(* ===== verification/TreeBorrow.v ===== *)
(** * Borrowing from a neighbour

    The invariant of two neighbours in the store, what a round of the cascade
    comes to, and the redistribution of slots between the two, with the
    separator in their parent, through references to the three pages. *)

From S2P Require Import Prelude Bytes Bisect Entities Codec Fs Pager Cache Tree.
From S2P Require Import CodecFacts PagerFacts CacheFacts CacheOps.
From S2P Require Import TreeSizes TreeShape TreeSteps TreeSearch TreeStore TreeFind TreeSplit TreeBalance TreeRedistribute.

(** A healthy tree. *)
Record TreeOk (ps kmax : Z) (t : tree) : Prop := {
  ok_wf : Wf ps kmax t;
  ok_pages : pages_ok ps (tid t) (nodes t);
}.

(** The tree between two operations, with [n] steps left. *)
Record Done {L : Limit} (ps kmax : Z) (t : tree) (n : Z) (tr : BPlusTree) (D : Disk) : Prop := {
  dn_ps : dk_ps D = ps;
  dn_rep : Rep ∅ ∅ (tr_store tr) D (nodes t);
  dn_root : root_page_id (dk_meta D) = tid t;
  dn_ok : TreeOk ps kmax t;
  dn_slack : slack (tr_store tr) n;
  dn_next : next_page_id (dk_meta D) + n <= page_limit;
}.

(** What a round of the cascade on a page below the context [ctx] comes to:
    the tree is finished, or its parent is next. *)
Definition Outcome {L : Limit} (ps kmax : Z) (ctx : context) (n : Z) (t0 : tree) (tr : BPlusTree)
    (out : Revisit) : Prop :=
  match out with
  | None => exists t D, Done ps kmax t n tr D /\ Kept 0 t0 t
  | Some (id, l) => exists t D, id = tid t /\ Bal ps kmax ctx t l n tr D /\ Kept 0 t0 (plug ctx t)
  end.

Lemma assign_same l p s : object s l = Some p -> assign l p s = (s, Ok tt).
Proof.
  intros H. unfold assign, modify. f_equal. destruct s as [pg pool [nx objs]]. unfold object in H. simpl in *.
  unfold set_heap. simpl. f_equal. f_equal. by apply insert_id.
Qed.

(** ** Two neighbours *)

Section pair.
Context {L : Limit} (ps kmax lsn : Z) (Hps : good_page_size ps) (Hkb : good_key_bound ps kmax) (Hlsn : fits 8 lsn = true).

Definition pair_rest (ctx : context) (f : frame) (a b : tree) : list (Z * Page) :=
  below a ++ below b ++ frame_siblings f ++ ctx_nodes ctx (frame_id f).

Definition pair_nodes (ctx : context) (f : frame) (a : tree) (k : bytes) (b : tree) : list (Z * Page) :=
  (tid a, root_of a) :: (tid b, root_of b) ::
  (frame_id f, frame_page_with f (tid a) [kid_slot (k, b)]) :: pair_rest ctx f a b.

Lemma nodes_pair ctx f a k b : nodes (plug ctx (fills f a [(k, b)])) ≡ₚ pair_nodes ctx f a k b.
Proof.
  rewrite nodes_plug_fills. unfold seg_nodes, pair_nodes, pair_rest. simpl. rewrite app_nil_r.
  rewrite (nodes_below a), (nodes_below b). solve_Permutation.
Qed.

Lemma pair_member ctx f a k b left : (tid (pick left a b), root_of (pick left a b)) ∈ pair_nodes ctx f a k b.
Proof. unfold pair_nodes. destruct left; [left|right; left]. Qed.

Lemma pair_parent_member ctx f a k b :
  (frame_id f, frame_page_with f (tid a) [kid_slot (k, b)]) ∈ pair_nodes ctx f a k b.
Proof. unfold pair_nodes. right. right. left. Qed.

Lemma pair_id ctx f a k b left : tid (pick left a b) ∈ (pair_nodes ctx f a k b).*1.
Proof. apply list_elem_of_fmap. eexists. split; [|apply (pair_member ctx f a k b left)]. done. Qed.

Lemma pair_parent_id ctx f a k b : frame_id f ∈ (pair_nodes ctx f a k b).*1.
Proof. apply list_elem_of_fmap. eexists. split; [|apply pair_parent_member]. done. Qed.

Lemma pick_tid (left : bool) (a b a' b' : tree) : tid a' = tid a -> tid b' = tid b ->
  tid (pick left a b) = tid (pick left a' b').
Proof. by destruct left. Qed.

Lemma pick_negb (left : bool) {A} (x y : A) : pick left x y = pick (negb left) y x.
Proof. by destruct left. Qed.

(** [left] tells whether the sibling is the left one of the two; the other is
    the page to rebalance. *)
Record Near (ctx : context) (f : frame) (a : tree) (k : bytes) (b : tree) (left : bool)
    (tr : BPlusTree) (D : Disk) (n : Z) (l lsib lp : loc) : Prop := {
  nr_ps : dk_ps D = ps;
  nr_rep : Rep {[tid (pick left b a)]} ∅ (tr_store tr) D (pair_nodes ctx f a k b);
  nr_focus : holds (tr_store tr) (tid (pick left b a)) l;
  nr_sib : holds (tr_store tr) (tid (pick left a b)) lsib;
  nr_parent : holds (tr_store tr) (frame_id f) lp;
  nr_shield : exists P, shielded P n (tr_store tr) /\ tid a ∈ P /\ tid b ∈ P /\ frame_id f ∈ P;
  nr_next : next_page_id (dk_meta D) + n <= page_limit;
  nr_root : root_page_id (dk_meta D) = tid (plug ctx (fills f a [(k, b)]));
  nr_wf : Wf ps kmax (plug ctx (fills f a [(k, b)]));
  nr_pages : pages_ok ps (tid (plug ctx (fills f a [(k, b)]))) (pair_rest ctx f a b);
  nr_ppage : calculate_page_size (frame_page_with f (tid a) [kid_slot (k, b)]) <= ps;
  nr_ok : page_ok ps (root_of (pick left a b));
  nr_under : 5 * calculate_page_size (root_of (pick left b a)) < 2 * ps;
}.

★ ★ ★ ★ ★ ★ ★

--- Task to complete ---
Quote only the stretch of lines that starts the data above and ends with the line containing "separator in their", both included.

--- Answer to the exercise ---
(* ===== verification/TreeBorrow.v ===== *)
(** * Borrowing from a neighbour

    The invariant of two neighbours in the store, what a round of the cascade
    comes to, and the redistribution of slots between the two, with the
    separator in their parent, through references to the three pages. *)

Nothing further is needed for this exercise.